Obviously, friends were completely out of the question. Relationships even more so out of the question. This didn't bother me so much when I was younger; I enjoyed my video games and just playing around in the woods (We live in the middle of nowhere) but by age 18 the lonelyness began to sink in, getting worse each passing year.

Ages 19-22 were the worst of the worst; Severe lonelyness, and severe frustration due to the fact that I wanted to interact with people, but could not. I wanted a friend. I wanted a girlfriend. I wanted sex! (DUH, right? :yes) My confidence was at zero. I couldn't even attempt to talk to anybody because I would nearly pass out with anxiety. I tried and tried and tried....I couldn't do it. Yet more frustration ensued. In these 3 years I probably cried at least 350 days out of the year, rarely getting cut a break from the lonely, frustrating misery. 
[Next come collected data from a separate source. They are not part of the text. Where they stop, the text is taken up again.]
Lemma silent_gemini_call fn f a b c :
  is_file_change fn = false -> silent (gemini_call fn f a b c).
Proof. intros H. unfold gemini_call. silent_using fail. now apply writes_only_other. Qed.

Lemma silent_ai_insights basic_info clean_text preferences :
  silent (ai_insights env basic_info clean_text preferences).
Proof.
  unfold ai_insights. destruct (gemini_service env) as [g | ]; [ | silent_using fail ].
  apply appends_with_local, appends_try_except; [ | intros e; silent_using fail ].
  unfold ai_calls. silent_using ltac:(apply silent_gemini_call; reflexivity).
Qed.

Lemma silent_process_try industries goals location p :
  silent (process_try env industries goals location p).
Proof.
  unfold process_try, call_clean_extracted_text, call_extract_basic_info.
  silent_using ltac:(first [ apply silent_call_extract | apply silent_ai_insights ]).
Qed.

Lemma silent_skills_try p : silent (skills_try env p).
Proof.
  unfold skills_try, call_clean_extracted_text, call_extract_basic_info.
  silent_using ltac:(apply silent_call_extract).
Qed.

Lemma silent_resume_try name ext p : silent (resume_try env name ext p).
Proof.
  unfold resume_try, call_clean_extracted_text, call_extract_basic_info.
  silent_using ltac:(apply silent_call_extract).
Qed.

Lemma logs_appends {A} (m : Eff World A) : silent m -> logs (writes_only path) m.
Proof. intros H w. destruct (H w) as [new [E F]]. exists new. now rewrite E. Qed.

Lemma logs_bind {A B} P (m : Eff World A) (k : A -> Eff World B) :
  logs P m -> (forall a, logs P (k a)) -> logs P (bind m k).
Proof.
  intros Hm Hk w. unfold bind. destruct (Hm w) as [l1 [E1 F1]].
  destruct (m w) as [[a | e] w1]; cbn in E1.
  - destruct (Hk a w1) as [l2 [E2 F2]]. exists (l1 ++ l2)%list. split.
    + now rewrite E2, E1, app_assoc.
    + now apply Forall_app.
  - exists l1. now split.
Qed.

Lemma logs_try_except {A} P (body : Eff World A) handler :
  logs P body -> (forall e, logs P (handler e)) -> logs P (try_except body handler).
Proof.
  intros Hm Hk w. unfold try_except. destruct (Hm w) as [l1 [E1 F1]].
  destruct (body w) as [[a | e] w1]; cbn in E1.
  - exists l1. now split.
  - destruct (Hk e w1) as [l2 [E2 F2]]. exists (l1 ++ l2)%list. split.
    + now rewrite E2, E1, app_assoc.
    + now apply Forall_app.
Qed.

Lemma logs_try_finally {A} P (body : Eff World A) final :
  logs P body -> logs P final -> logs P (try_finally body final).
Proof.
  intros Hm Hf w. unfold try_finally. destruct (Hm w) as [l1 [E1 F1]].
  destruct (body w) as [r w1]. cbn in E1. destruct (Hf w1) as [l2 [E2 F2]].
  exists (l1 ++ l2)%list. split; [ | now apply Forall_app ].
  destruct (final w1) as [[u | e] w2]; cbn in E2 |- *; now rewrite E2, E1, app_assoc.
Qed.

Lemma logs_ret {A} P (a : A) : logs P (ret a : Eff World A).
Proof. intros w. exists []. cbn. now rewrite app_nil_r. Qed.

Lemma logs_file_save f : logs (writes_only path) (file_save env f path).
Proof.
  intros w. exists [Call "file.save" [VStr path]]. split.
  - unfold file_save, bind, emit. cbn. now destruct (os_error env (OpSave path)).
  - repeat constructor. apply writes_only_here.
Qed.

Lemma logs_cleanup : logs (writes_only path) (cleanup env path).
Proof.
  intros w. unfold cleanup, bind, os_path_exists, try_except, os_remove, bind, emit,
    print, emit. cbn.
  destruct (path_exists path w); cbn; [ | exists []; now rewrite app_nil_r ].
  destruct (files w !! path); cbn.
  - destruct (os_error env (OpRemove path)); cbn.
    + eexists. split; [ now rewrite <- app_assoc | ].
      repeat constructor; [ apply writes_only_here | apply writes_only_print ].
    + eexists. split; [ reflexivity | ]. repeat constructor. apply writes_only_here.
  - eexists. split; [ now rewrite <- app_assoc | ].
    repeat constructor; [ apply writes_only_here | apply writes_only_print ].
Qed.

(** The guarded statement of a handler, its upload stored under [path]. *)
Lemma logs_guarded {A} (body : Eff World A) handler :
  silent body -> (forall e, silent (handler e)) ->
  logs (writes_only path) (try_finally (try_except body handler) (cleanup env path)).
Proof.
  intros Hb Hh. apply logs_try_finally; [ | apply logs_cleanup ].
  apply logs_try_except; [ now apply logs_appends | ].
  intros e. now apply logs_appends.
Qed.

End Logs.



(** ** Requests without an upload *)

(** A request without a part named [resume], or whose part has no
    filename, is answered with status 400 by each of the three handlers,
    and nothing else happens: no file is stored, nothing is printed or
    called. *)
Theorem missing_upload_is_rejected env request w :
  uploaded (request_files request !! "resume") = None ->
  process_resume env request w = (Ok (jsonify_error "No resume uploaded" 400), w)
  /\ extract_skills env request w = (Ok (jsonify_error "No resume file provided" 400), w)
  /\ extract_resume env request w = (Ok (jsonify_error "No resume uploaded" 400), w).
Proof.
  intros H. unfold process_resume, extract_skills, extract_resume. rewrite H.
  repeat split.
Qed.

Lemma nameless_upload_is_rejected :
  process_resume (Double.env None Double.no_os_error) (Double.upload "" "Python") Double.world
    = (Ok (jsonify_error "No resume uploaded" 400), Double.world)
  /\ extract_skills (Double.env None Double.no_os_error) (Double.upload "" "Python") Double.world
     = (Ok (jsonify_error "No resume file provided" 400), Double.world)
  /\ extract_resume (Double.env None Double.no_os_error) (Double.upload "" "Python") Double.world
     = (Ok (jsonify_error "No resume uploaded" 400), Double.world).
Proof.
  apply (missing_upload_is_rejected (Double.env None Double.no_os_error)
           (Double.upload "" "Python") Double.world).
  reflexivity.
Defined.

(** ** A failing [file.save] *)



(** ** Filenames that leave the upload folder *)

Lemma startswith_sep_prefix name : startswith "/" name = true -> startswith_sep name = true.
Proof. destruct name as [ | c r]; cbn; [ discriminate | ]. now rewrite andb_true_r, Ascii.eqb_sym. Qed.

(** The filename of the upload is joined to [UPLOAD_FOLDER] as it comes:
    a filename that starts with [/] is the path itself, whatever the
    folder, so [/process] stores the upload there, calls the extractor on
    it, and, when [os.remove] succeeds, leaves no file there - a file
    that was there before is lost. *)
Theorem absolute_filename_leaves_upload_folder env request f w :
  uploaded (request_files request !! "resume") = Some f ->
  startswith "/" (filename f) = true ->
  os_error env (OpSave (filename f)) = None ->
  os_error env (OpRemove (filename f)) = None ->
  upload_path env f = filename f
  /\ Call "file.save" [VStr (filename f)] ∈ trace (snd (process_resume env request w))
  /\ Call "extract_resume_text" [VStr (filename f)] ∈ trace (snd (process_resume env request w))
  /\ files (snd (process_resume env request w)) !! filename f = None.
Proof.
  intros Hf Habs Hs Hr.
  assert (Hp : upload_path env f = filename f).
  { unfold upload_path, path_join. now rewrite (startswith_sep_prefix _ Habs). }
  split; [ exact Hp | ]. rewrite <- Hp in Hs, Hr.
  destruct (process_resume_run env request f w Hf Hs) as [_ (tl & rest & Htr & _ & _ & Hgone)].
  rewrite Hr in Hgone. rewrite Hp in Htr, Hgone.
  repeat split; [ rewrite Htr; set_solver | rewrite Htr; set_solver | exact Hgone ].
Qed.

Lemma upload_named_as_config_deletes_it :
  files Fixture.world !! "/srv/app/config.pdf" = Some (list_byte_of_string "settings")
  /\ files (snd (process_resume (Double.env None Double.no_os_error)
                   (Double.upload "/srv/app/config.pdf" "Python") Fixture.world))
     !! "/srv/app/config.pdf" = None.
Proof.
  split; [ reflexivity | ].
  apply (absolute_filename_leaves_upload_folder (Double.env None Double.no_os_error)
           (Double.upload "/srv/app/config.pdf" "Python")
           {| filename := "/srv/app/config.pdf"; stream := list_byte_of_string "Python" |}
           Fixture.world); reflexivity.
Defined.

(** * The recommendation block of [/process], call by call *)

Lemma omap_length {A B} (f : A -> outcome B) l r : omap f l = Ok r -> length r = length l.
Proof.
  revert r. induction l as [ | x l IH]; intros r; cbn.
  - now intros [= <-].
  - unfold obind. destruct (f x) as [y | e]; [ | discriminate ].
    destruct (omap f l) as [ys | e]; [ | discriminate ].
    intros [= <-]. cbn. now rewrite (IH ys eq_refl).
Qed.

(** The skill suggestions are asked for a list of at most three role
    titles, whatever the career recommendations look like. *)
Theorem target_roles_at_most_three career_recs roles :
  target_roles career_recs = Ok roles ->
  exists titles, roles = VList titles /\ (length titles <= 3)%nat.
Proof.
  unfold target_roles. destruct (truthy career_recs).
  2:{ intros [= <-]. eexists. split; [ reflexivity | cbn; lia ]. }
  unfold obind.
  destruct (py_get career_recs "recommended_roles" (VList [])) as [rs | e]; [ | discriminate ].
  destruct rs as [ | | | s | l | d]; cbn; try discriminate.
  - destruct (substring 0 3 s) as [ | ch rest]; cbn.
    + intros [= <-]. exists []. split; [ reflexivity | cbn; lia ].
    + discriminate.
  - destruct (omap _ (firstn 3 l)) as [titles | e] eqn:E; [ | discriminate ].
    intros [= <-]. exists titles. split; [ reflexivity | ].
    rewrite (omap_length _ _ _ E), length_firstn. lia.
Qed.

Lemma five_roles_give_three_titles :
  exists titles,
    target_roles
      (VDict [("recommended_roles",
                VList [VDict [("title", VStr "a")]; VDict [("title", VStr "b")];
                       VDict []; VDict [("title", VStr "d")]; VDict [("title", VStr "e")]])])
    = Ok (VList titles)
    /\ titles = [VStr "a"; VStr "b"; VStr ""]
    /\ (length titles <= 3)%nat.
Proof.
  destruct (target_roles_at_most_three
              (VDict [("recommended_roles",
                        VList [VDict [("title", VStr "a")]; VDict [("title", VStr "b")];
                               VDict []; VDict [("title", VStr "d")];
                               VDict [("title", VStr "e")]])])
              (VList [VStr "a"; VStr "b"; VStr ""]) eq_refl) as [titles [E Hlen]].
  exists titles. injection E as <-. repeat split. exact Hlen.
Defined.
At around age 23, I decided enough was enough - I would not let this destroy the rest of my life. Things didn't improve drastically or overnight, but I started to feel....different, around people. I still had anxiety, I still had moments where I had to get away from everybody, but they weren't as severe or as frequent. I finally attempted the unthinkable: to go in a store all by myself and buy something. It was extremely awkward, and my nearly-silent "thanks" at the checkout made me feel like some socially brain-dead idiot, but at least I did it. The whole experience felt good, even if I felt like an idiot afterwards.

From there, things slowly improved. I was finally able to talk back to someone that initiated a conversation for me, rather than running away from them. My social skills were quite poor; stumbling on words, trying to think of something to reply with....I was literally like a baby learning to speak their first words. I'm sure many people thought I was one very strange person due to my social awkwardness, but at least I was doing it, and gaining experience along the way.

Anyway, since this post is already too dang long and you get the idea, fast forward to now. I still have mild anxiety every here and there, but the severe anxiety is completely gone. Some days it's almost non-existent - I can walk into a store feeling good and confident about my self; I can even go up to someone that works in the store and ask for help finding something with no problem at all. This would have been impossible just a year or two ago. I'm still far from perfect when it comes to conversation; still trip on my own tongue every once in a while and say stupid things but it's infinitely better than it was. I find my self initiating a friendly "Hey" or "Good morning" when I pass by people...with very little anxiety about it if any.

I'm at the point where I can look at a female my age in the face and have a decent conversation, rather than looking away and trying to get away from her as quickly as possible, which feels really good. I haven't yet worked up the courage nor do I quite have the confidence to actively hunt for a girlfriend, but I feel that I'm very close to going for it. 

So, what made all of this possible? Mindset, I suppose. You've just gotta put yourself out there and go for it, no matter how scary it may be. From there you will endure slow, difficult, frustrating, seemingly endless and hopeless baby steps towards building my social skills. As you do, the anxiety slowly decline.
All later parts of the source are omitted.